Once the library is set up, users can begin searching. For instance, to find out the income breakdown in a particular city, they can search “income” and get income-related indicators returned. Next, they can choose the one they want, enter the ZIP code for the area of interest and compare the data with other cities in the state or country with a similar population size.
“Once you have charts that you like, that you want to communicate to your audience, whether it’s internal or external, you’re able to take those charts and combine them with photos and videos ... to narrate the story that you want to tell with that data,” Mahmud said.
The platform also lets users work together on a single platform and share their charts, graphs, videos and photos through social collaboration features that include feedback requests.
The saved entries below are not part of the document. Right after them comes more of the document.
(** * Mealie recipe and weekly-menu creator: a shallow embedding

    Model of [mealie_menu_creator.py]: the API client [MealieAPI], the menu
    processor [MealieMenuCreator] and the entry point [main], followed by the
    properties of the program that the specification states.

    Python values are modelled as the program sees them: text as sequences of
    Unicode code points, decoded JSON as a tagged union, exceptions as an
    error result, and the remote server as a function from the history of
    requests to a reply.  The progress lines that the client and the
    processor print are left out: they change no result, and writing one
    fails only for text that holds a surrogate code point. *)

From Stdlib Require Import List ZArith NArith Lia Bool String Ascii.
From Stdlib Require DecimalPos.
Import ListNotations.

Set Implicit Arguments.
Set Warnings "-register-all".

(* ================================================================== *)
(** * Python values                                                    *)
(* ================================================================== *)

(** A Python [str] is a sequence of code points. *)
Definition str := list N.

(** Literals are written as Rocq strings; the bytes of the source file are
    UTF-8 and are decoded to code points here. *)
Fixpoint utf8 (bs : list N) : str :=
  match bs with
  | [] => []
  | b :: t =>
      if (b <? 128)%N then b :: utf8 t
      else if (b <? 224)%N then
        match t with
        | c1 :: t1 => ((b mod 32) * 64 + c1 mod 64)%N :: utf8 t1
        | _ => []
        end
      else if (b <? 240)%N then
        match t with
        | c1 :: c2 :: t2 =>
            ((b mod 16) * 4096 + (c1 mod 64) * 64 + c2 mod 64)%N :: utf8 t2
        | _ => []
        end
      else
        match t with
        | c1 :: c2 :: c3 :: t3 =>
            ((b mod 8) * 262144 + (c1 mod 64) * 4096
             + (c2 mod 64) * 64 + c3 mod 64)%N :: utf8 t3
        | _ => []
        end
  end.

Definition lit (s : string) : str :=
  utf8 (map N_of_ascii (list_ascii_of_string s)).

Definition str_eqb (a b : str) : bool :=
  if list_eq_dec N.eq_dec a b then true else false.

(** [str.isspace] for one code point; [str.strip] and the regular
    expression class [\s] both use this predicate. *)
Definition isspace (c : N) : bool :=
  ((9 <=? c) && (c <=? 13) || (28 <=? c) && (c <=? 32)
   || (c =? 133) || (c =? 160) || (c =? 5760)
   || (8192 <=? c) && (c <=? 8202)
   || (c =? 8232) || (c =? 8233) || (c =? 8239) || (c =? 8287)
   || (c =? 12288))%N.
Lemma edge_as_vector_inv verts e r :
  _edge_as_vector verts e = Ok r ->
  fst (endpoints e) < length verts /\ snd (endpoints e) < length verts.
Proof.
  unfold _edge_as_vector.
  destruct (verts !! fst (endpoints e)) as [v0|] eqn:H0; [|discriminate].
  destruct (verts !! snd (endpoints e)) as [v1|] eqn:H1; [|discriminate].
  intros _. split; eapply lookup_lt_Some; eassumption.
Qed.

Lemma edge_sequence_of_inv pnl rows :
  edge_sequence_of pnl = Ok rows ->
  panel_well_formed pnl /\ length rows = length (edges pnl).
Proof.
  unfold edge_sequence_of. intros Hr. split.
  - intros e He. apply list_elem_of_lookup_1 in He as [k Hk].
    destruct (rmap_ok_lookup _ _ _ _ _ Hr Hk) as (r & Hv & _).
    eapply edge_as_vector_inv. exact Hv.
  - eapply rmap_ok_length. exact Hr.
Qed.

(** A panel is encoded only if it exists, is well formed, and has between
    one and [L] edges; its rows are then its edge vectors followed by zero
    rows up to [L]. *)
Lemma panel_as_numeric_inv pat nm L es rot tr :
  panel_as_numeric pat nm (Some L) = Ok (es, rot, tr) ->
  exists pnl rows,
    panels pat !! nm = Some pnl /\ edge_sequence_of pnl = Ok rows /\
    1 <= length rows <= L /\ es = rows ++ repeat zero_row (L - length rows) /\
    length es = L.
Proof.
  unfold panel_as_numeric, getitem.
  destruct (panels pat !! nm) as [pnl|] eqn:Hpnl; simpl; [|discriminate].
  unfold mbind, result_bind, rbind.
  destruct (rmap (_edge_as_vector (vertices pnl)) (edges pnl)) as [rows|] eqn:Hrows;
    [|discriminate].
  destruct (Nat.ltb_spec L (length rows)) as [Hgt | Hle]; [discriminate|].
  destruct (Nat.ltb_spec (length rows) L) as [Hlt | Hge].
  - destruct rows as [|r0 rows']; [discriminate|].
    intros [= <- <- <-]. exists pnl, (r0 :: rows').
    split; [reflexivity|]. split; [exact Hrows|].
    split; [simpl in *; lia|]. split; [reflexivity|].
    simpl in *. rewrite length_app, repeat_length. lia.
  - destruct rows as [|r0 rows']; [discriminate|].
    intros [= <- <- <-]. exists pnl, (r0 :: rows').
    split; [reflexivity|]. split; [exact Hrows|].
    split; [simpl in *; lia|].
    replace (L - length (r0 :: rows')) with 0 by lia.
    simpl repeat. rewrite app_nil_r. split; [reflexivity | lia].
Qed.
Traditionally in local government, data requests go to data analysts, whether they come from the mayor, the media or the public, Mahmud said. “The problem with that is, firstly, there aren’t enough data analysts to answer all the questions,” he said. “Second, the data analysts are the only ones who know how to write queries against the archaic, decades-old systems…. They have deep analytical skills, but they are stuck doing very simple tasks most of the time because other people up the chain don’t feel comfortable switching a bar chart to a pie chart.”
That’s why Mahmud started the company two years ago -- to create a platform that enables non-technical government employees, or citizen data scientists, to use civic data to generate simple visualizations without having to know how to write complex queries. This frees the trained analysts to tackle more-complicated tasks.
The company focuses on state and local governments because those are the ones that typically lack resources for data analysis, Mahmud said. “Our goal is to make sure that every county, every city, every school district has the tools they need to make use of the information so they can make better decisions and allocate resources better,” he said. “That won’t happen if we just give it to the biggest cities or the biggest counties.”
Despite that niche, the Defense Department’s Defense Digital Service launched an open data portal -- data.mil -- using LiveStories last December. The first presentation is called Theater History of Operations, and it uses a database of historic aerial bombings from World War I through the Vietnam War.
“Our goal is to increase the public’s interaction with and understanding of their military,” Mary Lazzeri, the service’s site creator, said in a statement. “The LiveStories platform helps us tell the full story around the data and engage a wider audience.”
Editor's note: This article was changed July 13 to clarify the nature of the May upgrade.